When the HubSpot team realized that the server recovery was starting to corrupt data, they had a decision to make: either focus on recovering data (and safeguarding against corrupted data) or focus on restoring the tools.
They decided to focus on recovering data to ensure that there would be no gaps in historical data for customers (which in the long run they believe to be the right decision, and I’d personally agree!). This is the reason that the affected tools took almost 36 hours to be restored.
So, in the name of protecting customer data, HubSpot manually recovered a whoooole bunch of our data, and then was able to restore the affected tools.
This is also why you’re still seeing (at the time this article was published) the “continuing to process data from March 28 & 29” status message from HubSpot.
Now that we know exactly what happened, HubSpot’s got a plan to make sure this never happens again. An interesting note in all of this is that HubSpot’s own teams use many of their tools across different parts of the business, so this not only affected their customers but their own business (even more motivation to make sure it never happens again!).

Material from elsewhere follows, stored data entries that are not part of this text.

(* ===== verification/Relays.v ===== *)
(** * Relays (src/protocol/rtmprelay.go, staticrelay.go) and their configuration
      (src/configure/liveconfig.go)

    A relay plays from one server and publishes to another; a static push publishes the
    packets it is given.  Both are started without a logger. *)
From S2P Require Import Prelude GoIO ReadWriter Av Chunk Conn Handshake Amf Amf3 Amf0 Forward ConnClient.

(** ** Configuration *)

Record Application := mkApplication {
  Appname : bytes; Liveon : bytes; Hlson : bytes; Static_push : list bytes;
}.

Definition ServerCfg : Type := list Application.

Definition live_app (appname : bytes) (app : Application) : bool :=
  bool_decide (Appname app = appname) && bool_decide (Liveon app = str "on").

(** [RtmpServercfg] before and after; the file system and the JSON decoder, which may leave
    half a table behind with its error, are parameters. *)
Definition LoadConfig (ReadFile : bytes → res bytes) (Unmarshal : bytes → go ServerCfg unit)
    (configfilename : bytes) : go ServerCfg unit :=
  data ← lift (ReadFile configfilename);
  Unmarshal data.

Fixpoint CheckAppName (appname : bytes) (cfg : ServerCfg) : bool :=
  match cfg with
  | [] => false
  | app :: cfg => if live_app appname app then true else CheckAppName appname cfg
  end.

(** The list of the first application that is on; no list is the same as an empty one. *)
Fixpoint GetStaticPushUrlList (appname : bytes) (cfg : ServerCfg) : list bytes * bool :=
  match cfg with
  | [] => ([], false)
  | app :: cfg =>
      if live_app appname app then
        match Static_push app with [] => ([], false) | l => (l, true) end
      else GetStaticPushUrlList appname cfg
  end.

Definition GetStaticPushList (appname : bytes) (cfg : ServerCfg) : res (list bytes) :=
  let '(pushurlList, ok) := GetStaticPushUrlList appname cfg in
  if ok then Ok pushurlList else Err (Errorf "no static push url").

Lemma GetStaticPushUrlList_spec appname cfg l : GetStaticPushUrlList appname cfg = (l, true) →
  ∃ app, app ∈ cfg ∧ Appname app = appname ∧ Liveon app = str "on" ∧ Static_push app = l ∧ l ≠ [] ∧
    CheckAppName appname cfg = true.
Proof.
  induction cfg as [|app cfg IH]; [done|]. cbn. destruct (live_app appname app) eqn:E.
  - unfold live_app in E. rewrite andb_true_iff, !bool_decide_eq_true in E. destruct E.
    destruct (Static_push app) eqn:Es; [done|]. intros [= <-]. exists app. split_and!; try done. by left.
  - intros H. destruct (IH H) as (x & Hx & H'). exists x. split; [by right|exact H'].
Qed.

(** ** A client without a logger *)

Section relays.
Variable iter : object → object.
Variable neturl_Parse : bytes → res URL.
Variable net_LookupIP : bytes → res (list bytes).
Variable rand_Intn : Z → Z.
Variable net_Dial : bytes → bytes → res ReadWriter.

(** [connectServer] up to its first use of the logger, a nil interface. *)
Definition connectServer_no_logger (url : bytes) : go ConnClient unit :=
  '(localIP, remoteIP) ← on_err (parseURL neturl_Parse net_LookupIP rand_Intn url) (Wrapf "parse url:%s faile, %v");
  _ ← on_err (lift (net_Dial localIP remoteIP)) (Wrapf "net.DialTCP failed, %v");
  crash NilDereference.

Definition Start_no_logger (url : bytes) : go ConnClient unit :=
  on_err (connectServer_no_logger url) (Wrapf "connect to server failed, %v").

(** ** StaticPush *)

Definition push_cap : nat := 500.

(** The goroutine of [HandleAvPacket]: not there, before its check of [startflag], in its loop. *)
Inductive push_pc := PushNone | PushEntering | PushLoop.

Record StaticPush := mkPush {
  sp_url : bytes;
  packet_chan : list Packet;
  sp_client : option ConnClient;
  sp_started : bool;
  sp_pc : push_pc;
}.

Definition NewStaticPush (rtmpurl : bytes) : StaticPush := mkPush rtmpurl [] None false PushNone.

(** *** The table of static pushes *)

(** Each of the three takes the lock for every access on its own. *)
Definition GetAndCreateStaticPushObject (rtmpurl : bytes) (t : gmap bytes StaticPush)
    : StaticPush * gmap bytes StaticPush :=
  match t !! rtmpurl with
  | Some p => (p, t)
  | None => let p := NewStaticPush rtmpurl in (p, <[rtmpurl := p]> t)
  end.

Definition GetStaticPushObject (rtmpurl : bytes) (t : gmap bytes StaticPush) : res StaticPush :=
  match t !! rtmpurl with
  | Some p => Ok p
  | None => Err (Errorf "G_StaticPushMap[%s] not exist....")
  end.

Definition ReleaseStaticPushObject (rtmpurl : bytes) (t : gmap bytes StaticPush) : gmap bytes StaticPush :=
  match t !! rtmpurl with Some _ => delete rtmpurl t | None => t end.

(** *** Operations *)

Definition sp_Start : go StaticPush unit := λ p,
  if sp_started p then (Err (Errorf "StaticPush already start %s"), p)
  else
    let '(r, cc) := Start_no_logger (sp_url p) NewConnClient in
    let p := mkPush (sp_url p) (packet_chan p) (Some cc) (sp_started p) (sp_pc p) in
    match r with
    | Ok _ => (Ok tt, mkPush (sp_url p) (packet_chan p) (Some cc) true PushEntering)
    | r => (r, p)
    end.

Definition on_push_client {A} (m : go ConnClient A) : go StaticPush A := λ p,
  match sp_client p with
  | Some cc => let '(r, cc) := m cc in
      (r, mkPush (sp_url p) (packet_chan p) (Some cc) (sp_started p) (sp_pc p))
  | None => (Panic NilDereference, p)
  end.

(** A packet of another type goes out with the type 0; errors are dropped. *)
Definition sendPacket (p : Packet) : go StaticPush unit := λ s,
  if negb (sp_started s) then (Ok tt, s)
  else
    (sid ← on_push_client (gets GetStreamID);
     let ty :=
       if PacketType p =? PacketTypeVideo then TAG_VIDEO
       else if PacketType p =? PacketTypeAudio then TAG_AUDIO
       else if PacketType p =? PacketTypeMetadata then TAG_SCRIPTDATAAMF0 else 0 in
     ignore_err tt (on_push_client
       (cc_Write (newCS 0 0 (TimeStamp p) (u32 (len (pkt_Data p))) ty sid (pkt_Data p))))) s.

(** [None]: the caller waits for room in the channel. *)
Definition WriteAvPacket (packet : Packet) (s : StaticPush) : option StaticPush :=
  if negb (sp_started s) then Some s
  else if Nat.ltb (length (packet_chan s)) push_cap
  then Some (mkPush (sp_url s) (packet_chan s ++ [packet]) (sp_client s) (sp_started s) (sp_pc s))
  else None.

Definition IsStart (s : StaticPush) : bool := sp_started s.

(** The goroutine begins. *)
Definition HandleAvPacket_enter (s : StaticPush) : StaticPush :=
  mkPush (sp_url s) (packet_chan s) (sp_client s) (sp_started s) (if IsStart s then PushLoop else PushNone).

(** One turn of its loop: a packet is taken and sent.  [None] if there is none, or no
    goroutine. *)
Definition HandleAvPacket_turn (s : StaticPush) : option (res unit * StaticPush) :=
  match sp_pc s, packet_chan s with
  | PushLoop, p :: ps => Some (sendPacket p (mkPush (sp_url s) ps (sp_client s) (sp_started s) (sp_pc s)))
  | _, _ => None
  end.

(** [Stop] hands its word to the goroutine, which closes the client and stays in its loop:
    the [break] leaves the [select] only.  [None]: nobody takes it, and [Stop] waits. *)
Definition sp_Stop (s : StaticPush) : option StaticPush :=
  if negb (sp_started s) then Some s
  else
    match sp_pc s with
    | PushLoop => Some (mkPush (sp_url s) (packet_chan s) (sp_client s) false PushLoop)
    | _ => None
    end.

(** ** RtmpRelay *)

Definition relay_cap : nat := 500.

(** [cs_chan] holds messages whose data is in a buffer of the connection that plays. *)
Record RtmpRelay := mkRelay {
  PlayUrl : bytes;
  PublishUrl : bytes;
  cs_chan : list (ChunkStream sref);
  connectPlayClient : option ConnClient;
  connectPublishClient : option ConnClient;
  rr_started : bool;
  has_logger : bool;
}.

Definition NewRtmpRelay (playurl publishurl : bytes) : RtmpRelay :=
  mkRelay playurl publishurl [] None None false false.

Definition on_play {A} (m : go ConnClient A) : go RtmpRelay A := λ r,
  match connectPlayClient r with
  | Some cc => let '(x, cc) := m cc in
      (x, mkRelay (PlayUrl r) (PublishUrl r) (cs_chan r) (Some cc) (connectPublishClient r) (rr_started r) (has_logger r))
  | None => (Panic NilDereference, r)
  end.

Definition on_publish {A} (m : go ConnClient A) : go RtmpRelay A := λ r,
  match connectPublishClient r with
  | Some cc => let '(x, cc) := m cc in
      (x, mkRelay (PlayUrl r) (PublishUrl r) (cs_chan r) (connectPlayClient r) (Some cc) (rr_started r) (has_logger r))
  | None => (Panic NilDereference, r)
  end.

Definition set_clients (play publish : option ConnClient) (r : RtmpRelay) : RtmpRelay :=
  mkRelay (PlayUrl r) (PublishUrl r) (cs_chan r) play publish (rr_started r) (has_logger r).

Definition set_rr_started (b : bool) (r : RtmpRelay) : RtmpRelay :=
  mkRelay (PlayUrl r) (PublishUrl r) (cs_chan r) (connectPlayClient r) (connectPublishClient r) b (has_logger r).

(** The logger is used first of all.  No code sets it; with one the clients would have it,
    too, and [Start] them. *)
Definition rr_Start : go RtmpRelay unit :=
  r ← get;
  if rr_started r then fail (Errorf "The rtmprelay already started, playurl=%s, publishurl=%s")
  else
    _ ← modify (set_clients (Some NewConnClient) (Some NewConnClient));
    if negb (has_logger r) then crash NilDereference
    else
      _ ← on_play (Start iter neturl_Parse net_LookupIP rand_Intn net_Dial (PlayUrl r) PLAY);
      x ← try (on_publish (Start iter neturl_Parse net_LookupIP rand_Intn net_Dial (PublishUrl r) PUBLISH));
      match x with
      | inr e => _ ← on_play cc_Close; fail e
      | inl _ => modify (set_rr_started true)
      end.

(** [Stop] waits for [sendPublishChunkStream], which takes its word in any turn. *)
Definition rr_Stop (r : RtmpRelay) : RtmpRelay :=
  if negb (rr_started r) then r else set_rr_started false r.

(** The buffers behind the messages of the connection that plays. *)
Definition play_heap (r : RtmpRelay) : heap :=
  match connectPlayClient r with
  | Some cc => match cc_conn cc with Some c => c_heap c | None => [] end
  | None => []
  end.

(** One turn of [rcvPlayChunkStream]: [Ok true] to go on.  Only [io.EOF] ends the loop;
    after another error the message is nil.  A full channel holds the goroutine up, and the
    turn does not happen. *)
Definition rcv_turn : go RtmpRelay bool :=
  r ← get;
  if negb (rr_started r) then _ ← on_play cc_Close; mret false
  else
    x ← try (on_play (on_cc RtmpConn_Read));
    match x with
    | inr e => if decide (e = EOF) then mret false else crash NilDereference
    | inl rc =>
        if (TypeID rc =? 20) || (TypeID rc =? 17) then
          r ← get;
          _ ← on_play (cc_DecodeBatch AMF0 (sr_get (play_heap r) (Data rc)));
          mret true
        else if (TypeID rc =? 8) || (TypeID rc =? 9) then
          _ ← modify (λ r, mkRelay (PlayUrl r) (PublishUrl r) (cs_chan r ++ [rc]) (connectPlayClient r)
                (connectPublishClient r) (rr_started r) (has_logger r));
          mret true
        else mret true
    end.

(** One turn of [sendPublishChunkStream]: a message is taken and written, with the bytes its
    buffer holds now; errors are dropped. *)
Definition send_publish_turn (r : RtmpRelay) : option (res unit * RtmpRelay) :=
  match cs_chan r with
  | [] => None
  | rc :: rest =>
      let r := mkRelay (PlayUrl r) (PublishUrl r) rest (connectPlayClient r) (connectPublishClient r)
                 (rr_started r) (has_logger r) in
      Some (ignore_err tt (on_publish (cc_Write (newCS (Format rc) (CSID rc) (Timestamp rc) (Length rc) (TypeID rc)
        (StreamID rc) (sr_get (play_heap r) (Data rc))))) r)
  end.

(** The turn that takes the word of [Stop].  The [break] that follows leaves the [select]
    only, and the goroutine goes on. *)
Definition send_publish_stop : go RtmpRelay unit := on_publish cc_Close.

(** ** What they do *)

(** The table of static pushes is a map by address: after [GetAndCreate] an address is
    found, with the push it had before or a new one that is not started, until it is
    released, and no other address is touched. *)
Lemma push_table url url' t : url ≠ url' →
  let '(p, t') := GetAndCreateStaticPushObject url t in
  GetStaticPushObject url t' = Ok p ∧
  (GetStaticPushObject url t = Ok p ∧ t' = t ∨
   GetStaticPushObject url t = Err (Errorf "G_StaticPushMap[%s] not exist....") ∧ p = NewStaticPush url) ∧
  GetStaticPushObject url' t' = GetStaticPushObject url' t ∧
  GetStaticPushObject url (ReleaseStaticPushObject url t') = Err (Errorf "G_StaticPushMap[%s] not exist....") ∧
  GetStaticPushObject url' (ReleaseStaticPushObject url t') = GetStaticPushObject url' t.
Proof.
  intros Hne. unfold GetAndCreateStaticPushObject, GetStaticPushObject, ReleaseStaticPushObject.
  destruct (t !! url) as [p|] eqn:E.
  - rewrite E, lookup_delete_eq, lookup_delete_ne by done. split_and!; try done. by left.
  - rewrite lookup_insert_eq, lookup_delete_eq, lookup_delete_ne, lookup_insert_ne by done.
    split_and!; try done. by right.
Qed.

Lemma Start_no_logger_fails url cc u : (Start_no_logger url cc).1 ≠ Ok u.
Proof.
  unfold Start_no_logger, connectServer_no_logger, on_err, mbind, go_bind, lift, crash.
  destruct (parseURL _ _ _ url cc) as [[[l rm]|e|q|] cc']; try done. by destruct (net_Dial l rm).
Qed.

(** No relay ever runs.  Starting a static push never succeeds and never marks it as
    started: when its server can be dialled the program panics, for want of a logger; and
    starting a relay panics at once. *)
Lemma relays_never_start p r : sp_started p = false → rr_started r = false → has_logger r = false →
  (∀ u, (sp_Start p).1 ≠ Ok u) ∧ sp_started (sp_Start p).2 = false ∧
  (∀ l rm cc rw, parseURL neturl_Parse net_LookupIP rand_Intn (sp_url p) NewConnClient = (Ok (l, rm), cc) →
    net_Dial l rm = Ok rw → (sp_Start p).1 = Panic NilDereference) ∧
  (rr_Start r).1 = Panic NilDereference ∧ rr_started (rr_Start r).2 = false.
Proof.
  intros Hp Hr Hl. unfold sp_Start, rr_Start. rewrite Hp, go_bind_get, Hr, go_bind_modify, Hl.
  pose proof (Start_no_logger_fails (sp_url p) NewConnClient) as Hf.
  split_and!; try done; try (destruct (Start_no_logger (sp_url p) NewConnClient) as [[u|e|q|] cc]; try done; by destruct (Hf u)).
  intros l rm cc rw H1 H2. unfold Start_no_logger, connectServer_no_logger, on_err, mbind, go_bind, lift, crash.
  by rewrite H1, H2.
Qed.
End relays.

Section stopped.
Variable cc : ConnClient.

(** A push whose goroutine looks at [startflag] before [Start] sets it has no goroutine: the
    packets pile up and [Stop] waits for ever. *)
Example push_goroutine_lost :
  let s := mkPush [] [] (Some cc) false PushEntering in
  let s := HandleAvPacket_enter s in
  let s := mkPush (sp_url s) (packet_chan s) (sp_client s) true (sp_pc s) in
  sp_Stop s = None ∧ HandleAvPacket_turn s = None.
Proof. done. Qed.

(** After [Stop] the goroutine is still in its loop, and takes packets. *)
Example push_stop_stays :
  let s := mkPush [] [] (Some cc) true PushLoop in
  sp_Stop s = Some (mkPush [] [] (Some cc) false PushLoop).
Proof. done. Qed.
End stopped.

They’re making changes in a few different areas to protect against another outage: technical/infrastructure, reliability, testing, and communication.
Technical / Infrastructure
As is to be expected, HubSpot will be doing some restructuring of their server clusters to make sure it’s not even possible to have an outage this large again. By doing this, any outage that does happen should be restricted to a small piece of the platform, and the recovery time for issues should be significantly quicker.
HubSpot does have a team of people who test and upgrade their systems, but it hasn’t been as high of a priority as it should be. Now, they’ll have a dedicated team of people who will “oversee new standards, frequencies, and resources to ensure that we're consistently evaluating our key infrastructure systems for code fixes and critical patches without gaps.”
Along with investing much more heavily into the reliability of their platform, HubSpot is also increasing the level of frequency and depth to which they’re testing their systems. Again, it’s not that these processes didn’t exist before, but this outage uncovered some gaps in the frequency in which they test for massive failures, as well as how comprehensively they test these systems.
Lastly, HubSpot is committing to making their communication during any major incident more frequent and helpful, specifically in the minutes and hours immediately following an issue.
Their status updates will now include more detailed explanations of what is going on, as well as when the next update can be expected.
No one here is pretending that this outage wasn’t bad. Not even HubSpot. But one of the things I appreciate the most about HubSpot as an organization is their transparency and willingness to admit when they’ve messed up.
They know the impact this had on their customers, and on their own business, and they’re actively seeking to make sure it never happens again.
So, even if you’re a little rattled by this outage, know that improvements are being made, fixes are being implemented, and HubSpot will continue to make their product the best it can be. Okay -- HubSpot lovefest over!